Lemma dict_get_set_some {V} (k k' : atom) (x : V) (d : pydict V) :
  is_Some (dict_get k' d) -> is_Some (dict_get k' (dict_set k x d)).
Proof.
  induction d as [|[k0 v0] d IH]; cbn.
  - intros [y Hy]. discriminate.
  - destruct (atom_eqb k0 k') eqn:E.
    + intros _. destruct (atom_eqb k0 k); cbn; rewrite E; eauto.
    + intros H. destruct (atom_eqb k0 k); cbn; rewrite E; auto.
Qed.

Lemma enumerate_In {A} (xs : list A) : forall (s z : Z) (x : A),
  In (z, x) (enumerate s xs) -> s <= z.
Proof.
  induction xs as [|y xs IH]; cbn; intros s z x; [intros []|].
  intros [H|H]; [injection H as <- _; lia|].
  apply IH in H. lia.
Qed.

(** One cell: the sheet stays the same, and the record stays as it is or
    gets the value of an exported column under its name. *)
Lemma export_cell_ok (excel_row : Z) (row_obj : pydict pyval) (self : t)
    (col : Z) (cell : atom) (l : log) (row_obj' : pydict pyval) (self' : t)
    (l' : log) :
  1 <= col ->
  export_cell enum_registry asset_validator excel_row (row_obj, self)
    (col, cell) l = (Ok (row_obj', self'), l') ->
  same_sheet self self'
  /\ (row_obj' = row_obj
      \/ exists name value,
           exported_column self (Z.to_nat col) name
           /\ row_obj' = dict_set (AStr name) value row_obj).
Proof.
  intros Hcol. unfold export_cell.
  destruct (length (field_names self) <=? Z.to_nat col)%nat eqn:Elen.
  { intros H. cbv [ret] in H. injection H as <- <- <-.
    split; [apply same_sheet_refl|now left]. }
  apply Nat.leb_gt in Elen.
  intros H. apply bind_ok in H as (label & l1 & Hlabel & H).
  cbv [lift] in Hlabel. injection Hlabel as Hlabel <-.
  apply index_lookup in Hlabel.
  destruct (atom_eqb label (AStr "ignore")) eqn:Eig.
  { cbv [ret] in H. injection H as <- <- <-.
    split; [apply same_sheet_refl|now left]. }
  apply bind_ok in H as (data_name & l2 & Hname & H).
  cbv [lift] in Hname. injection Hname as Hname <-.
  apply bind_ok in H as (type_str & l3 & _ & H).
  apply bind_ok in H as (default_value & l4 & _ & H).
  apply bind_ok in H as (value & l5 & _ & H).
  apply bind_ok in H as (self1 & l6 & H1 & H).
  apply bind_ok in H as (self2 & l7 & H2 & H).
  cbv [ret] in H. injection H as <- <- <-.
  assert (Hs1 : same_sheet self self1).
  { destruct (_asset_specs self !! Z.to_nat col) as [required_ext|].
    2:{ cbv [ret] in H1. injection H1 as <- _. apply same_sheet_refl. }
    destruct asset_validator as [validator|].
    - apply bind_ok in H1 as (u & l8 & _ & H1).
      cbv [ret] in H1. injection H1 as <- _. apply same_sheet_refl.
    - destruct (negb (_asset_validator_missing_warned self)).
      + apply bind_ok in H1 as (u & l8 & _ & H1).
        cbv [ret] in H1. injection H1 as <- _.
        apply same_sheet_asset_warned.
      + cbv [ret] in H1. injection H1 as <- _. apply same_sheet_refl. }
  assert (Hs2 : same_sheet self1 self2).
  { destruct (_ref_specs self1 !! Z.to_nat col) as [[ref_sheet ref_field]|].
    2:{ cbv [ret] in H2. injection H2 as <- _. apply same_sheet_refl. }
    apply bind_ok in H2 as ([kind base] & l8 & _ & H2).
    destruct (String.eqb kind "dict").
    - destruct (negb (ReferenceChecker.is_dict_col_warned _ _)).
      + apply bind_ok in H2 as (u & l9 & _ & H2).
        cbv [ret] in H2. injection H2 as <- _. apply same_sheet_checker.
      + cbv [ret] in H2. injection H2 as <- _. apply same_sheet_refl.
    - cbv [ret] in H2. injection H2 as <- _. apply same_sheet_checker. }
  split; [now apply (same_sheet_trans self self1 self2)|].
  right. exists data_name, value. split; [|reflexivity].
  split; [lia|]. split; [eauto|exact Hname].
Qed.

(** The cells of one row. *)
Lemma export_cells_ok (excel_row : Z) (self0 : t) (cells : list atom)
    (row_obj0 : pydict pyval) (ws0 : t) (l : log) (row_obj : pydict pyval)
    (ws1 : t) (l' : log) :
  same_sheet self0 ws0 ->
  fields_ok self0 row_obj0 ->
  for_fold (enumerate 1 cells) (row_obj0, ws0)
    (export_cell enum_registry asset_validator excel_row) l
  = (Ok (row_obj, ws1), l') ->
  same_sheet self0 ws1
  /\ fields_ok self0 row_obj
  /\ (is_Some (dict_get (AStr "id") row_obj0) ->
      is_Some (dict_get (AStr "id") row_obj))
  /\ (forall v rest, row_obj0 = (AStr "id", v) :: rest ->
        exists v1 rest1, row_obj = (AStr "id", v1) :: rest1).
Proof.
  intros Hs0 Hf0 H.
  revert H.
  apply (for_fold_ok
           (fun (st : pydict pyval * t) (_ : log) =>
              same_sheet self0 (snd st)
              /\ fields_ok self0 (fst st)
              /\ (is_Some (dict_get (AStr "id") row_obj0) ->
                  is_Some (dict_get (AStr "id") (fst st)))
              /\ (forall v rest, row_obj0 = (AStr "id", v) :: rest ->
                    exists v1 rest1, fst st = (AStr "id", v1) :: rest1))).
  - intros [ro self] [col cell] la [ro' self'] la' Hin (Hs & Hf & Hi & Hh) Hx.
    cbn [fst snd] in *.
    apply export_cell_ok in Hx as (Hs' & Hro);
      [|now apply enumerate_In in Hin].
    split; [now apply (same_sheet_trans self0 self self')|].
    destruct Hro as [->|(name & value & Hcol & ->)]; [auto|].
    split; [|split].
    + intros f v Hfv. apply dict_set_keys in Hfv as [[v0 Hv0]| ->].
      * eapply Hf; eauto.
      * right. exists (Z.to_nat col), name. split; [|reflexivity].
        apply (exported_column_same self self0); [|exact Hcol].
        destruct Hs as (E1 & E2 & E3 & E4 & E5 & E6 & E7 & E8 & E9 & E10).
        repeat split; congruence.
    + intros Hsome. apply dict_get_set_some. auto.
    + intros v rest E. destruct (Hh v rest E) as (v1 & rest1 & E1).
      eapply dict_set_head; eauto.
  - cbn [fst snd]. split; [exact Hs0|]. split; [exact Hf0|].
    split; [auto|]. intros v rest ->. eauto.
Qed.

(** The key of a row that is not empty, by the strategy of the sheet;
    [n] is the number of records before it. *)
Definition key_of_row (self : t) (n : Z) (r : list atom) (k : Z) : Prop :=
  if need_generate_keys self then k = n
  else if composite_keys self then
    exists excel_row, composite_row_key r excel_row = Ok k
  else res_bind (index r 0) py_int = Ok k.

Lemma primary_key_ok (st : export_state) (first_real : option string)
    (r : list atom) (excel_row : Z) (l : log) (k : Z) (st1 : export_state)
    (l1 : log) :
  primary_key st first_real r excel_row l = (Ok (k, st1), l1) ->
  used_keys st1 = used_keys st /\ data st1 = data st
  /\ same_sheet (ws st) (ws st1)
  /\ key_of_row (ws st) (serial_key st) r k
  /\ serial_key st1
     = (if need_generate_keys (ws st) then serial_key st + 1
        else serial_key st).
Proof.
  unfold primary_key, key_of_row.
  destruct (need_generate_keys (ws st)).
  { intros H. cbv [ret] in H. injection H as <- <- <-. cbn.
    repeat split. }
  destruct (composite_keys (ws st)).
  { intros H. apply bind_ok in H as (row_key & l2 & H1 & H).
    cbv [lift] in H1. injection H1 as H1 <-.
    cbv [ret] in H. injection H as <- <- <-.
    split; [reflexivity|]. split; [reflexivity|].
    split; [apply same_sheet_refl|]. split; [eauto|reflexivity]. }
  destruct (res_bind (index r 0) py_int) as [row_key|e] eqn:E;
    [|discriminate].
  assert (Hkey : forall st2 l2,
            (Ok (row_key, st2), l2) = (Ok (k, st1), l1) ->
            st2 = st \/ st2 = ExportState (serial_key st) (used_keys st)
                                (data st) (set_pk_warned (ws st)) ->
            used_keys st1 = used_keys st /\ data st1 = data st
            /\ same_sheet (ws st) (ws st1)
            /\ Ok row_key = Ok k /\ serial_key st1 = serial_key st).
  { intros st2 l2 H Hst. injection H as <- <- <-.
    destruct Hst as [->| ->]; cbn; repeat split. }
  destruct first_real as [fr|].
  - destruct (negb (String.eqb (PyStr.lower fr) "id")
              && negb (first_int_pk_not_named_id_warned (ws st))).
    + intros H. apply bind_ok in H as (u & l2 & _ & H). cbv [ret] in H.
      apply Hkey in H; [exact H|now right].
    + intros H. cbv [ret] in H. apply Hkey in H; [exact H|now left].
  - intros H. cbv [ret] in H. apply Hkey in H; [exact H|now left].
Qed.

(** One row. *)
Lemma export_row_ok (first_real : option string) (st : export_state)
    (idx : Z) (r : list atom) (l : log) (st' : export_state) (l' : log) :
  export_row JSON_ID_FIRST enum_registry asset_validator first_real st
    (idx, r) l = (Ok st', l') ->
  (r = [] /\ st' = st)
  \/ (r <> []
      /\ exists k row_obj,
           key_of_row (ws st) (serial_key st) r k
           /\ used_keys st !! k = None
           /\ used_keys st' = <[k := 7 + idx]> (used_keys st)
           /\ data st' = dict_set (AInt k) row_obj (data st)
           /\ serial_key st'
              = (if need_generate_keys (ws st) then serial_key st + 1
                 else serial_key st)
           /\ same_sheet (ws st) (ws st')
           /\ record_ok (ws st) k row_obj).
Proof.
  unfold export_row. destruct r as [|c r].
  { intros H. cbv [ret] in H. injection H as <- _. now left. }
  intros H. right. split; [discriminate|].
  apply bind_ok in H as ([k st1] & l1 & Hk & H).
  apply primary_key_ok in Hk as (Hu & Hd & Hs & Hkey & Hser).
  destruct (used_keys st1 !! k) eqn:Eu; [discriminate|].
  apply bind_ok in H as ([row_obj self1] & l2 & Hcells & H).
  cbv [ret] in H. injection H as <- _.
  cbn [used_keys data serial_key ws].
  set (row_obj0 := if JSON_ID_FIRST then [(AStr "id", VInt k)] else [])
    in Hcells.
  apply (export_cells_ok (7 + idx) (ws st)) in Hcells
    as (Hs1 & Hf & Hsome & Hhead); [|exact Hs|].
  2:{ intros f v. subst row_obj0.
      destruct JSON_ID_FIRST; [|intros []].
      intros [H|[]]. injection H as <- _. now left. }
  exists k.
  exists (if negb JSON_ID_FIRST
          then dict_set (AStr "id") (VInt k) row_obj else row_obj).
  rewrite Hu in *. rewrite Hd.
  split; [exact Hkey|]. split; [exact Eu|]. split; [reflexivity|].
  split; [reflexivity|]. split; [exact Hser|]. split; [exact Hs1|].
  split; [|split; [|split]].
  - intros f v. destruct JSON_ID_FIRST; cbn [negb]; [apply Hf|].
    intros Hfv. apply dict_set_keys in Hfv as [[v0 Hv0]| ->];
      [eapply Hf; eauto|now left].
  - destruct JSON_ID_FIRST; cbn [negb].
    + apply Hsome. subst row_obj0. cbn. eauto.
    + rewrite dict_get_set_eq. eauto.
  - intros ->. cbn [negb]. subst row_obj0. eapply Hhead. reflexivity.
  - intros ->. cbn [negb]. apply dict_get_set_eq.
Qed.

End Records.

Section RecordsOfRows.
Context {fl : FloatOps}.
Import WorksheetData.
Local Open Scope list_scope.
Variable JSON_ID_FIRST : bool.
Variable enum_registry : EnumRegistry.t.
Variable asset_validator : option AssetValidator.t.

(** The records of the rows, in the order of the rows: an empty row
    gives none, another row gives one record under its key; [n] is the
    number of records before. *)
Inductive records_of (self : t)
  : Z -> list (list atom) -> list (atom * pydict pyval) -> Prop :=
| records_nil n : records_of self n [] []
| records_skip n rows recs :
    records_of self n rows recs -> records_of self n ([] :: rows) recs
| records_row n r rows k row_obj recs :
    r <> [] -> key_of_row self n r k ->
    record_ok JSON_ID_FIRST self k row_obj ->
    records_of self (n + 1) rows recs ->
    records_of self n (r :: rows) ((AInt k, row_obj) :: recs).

• [HOW TO COMPLETE THIS TASK]: Only the lines above starting at the one containing "set (row_obj0 := if" and ending at the one containing "End Records.", both included, are to be returned, exactly as they read.

• [RESPONSE]:
  set (row_obj0 := if JSON_ID_FIRST then [(AStr "id", VInt k)] else [])
    in Hcells.
  apply (export_cells_ok (7 + idx) (ws st)) in Hcells
    as (Hs1 & Hf & Hsome & Hhead); [|exact Hs|].
  2:{ intros f v. subst row_obj0.
      destruct JSON_ID_FIRST; [|intros []].
      intros [H|[]]. injection H as <- _. now left. }
  exists k.
  exists (if negb JSON_ID_FIRST
          then dict_set (AStr "id") (VInt k) row_obj else row_obj).
  rewrite Hu in *. rewrite Hd.
  split; [exact Hkey|]. split; [exact Eu|]. split; [reflexivity|].
  split; [reflexivity|]. split; [exact Hser|]. split; [exact Hs1|].
  split; [|split; [|split]].
  - intros f v. destruct JSON_ID_FIRST; cbn [negb]; [apply Hf|].
    intros Hfv. apply dict_set_keys in Hfv as [[v0 Hv0]| ->];
      [eapply Hf; eauto|now left].
  - destruct JSON_ID_FIRST; cbn [negb].
    + apply Hsome. subst row_obj0. cbn. eauto.
    + rewrite dict_get_set_eq. eauto.
  - intros ->. cbn [negb]. subst row_obj0. eapply Hhead. reflexivity.
  - intros ->. cbn [negb]. apply dict_get_set_eq.
Qed.

End Records.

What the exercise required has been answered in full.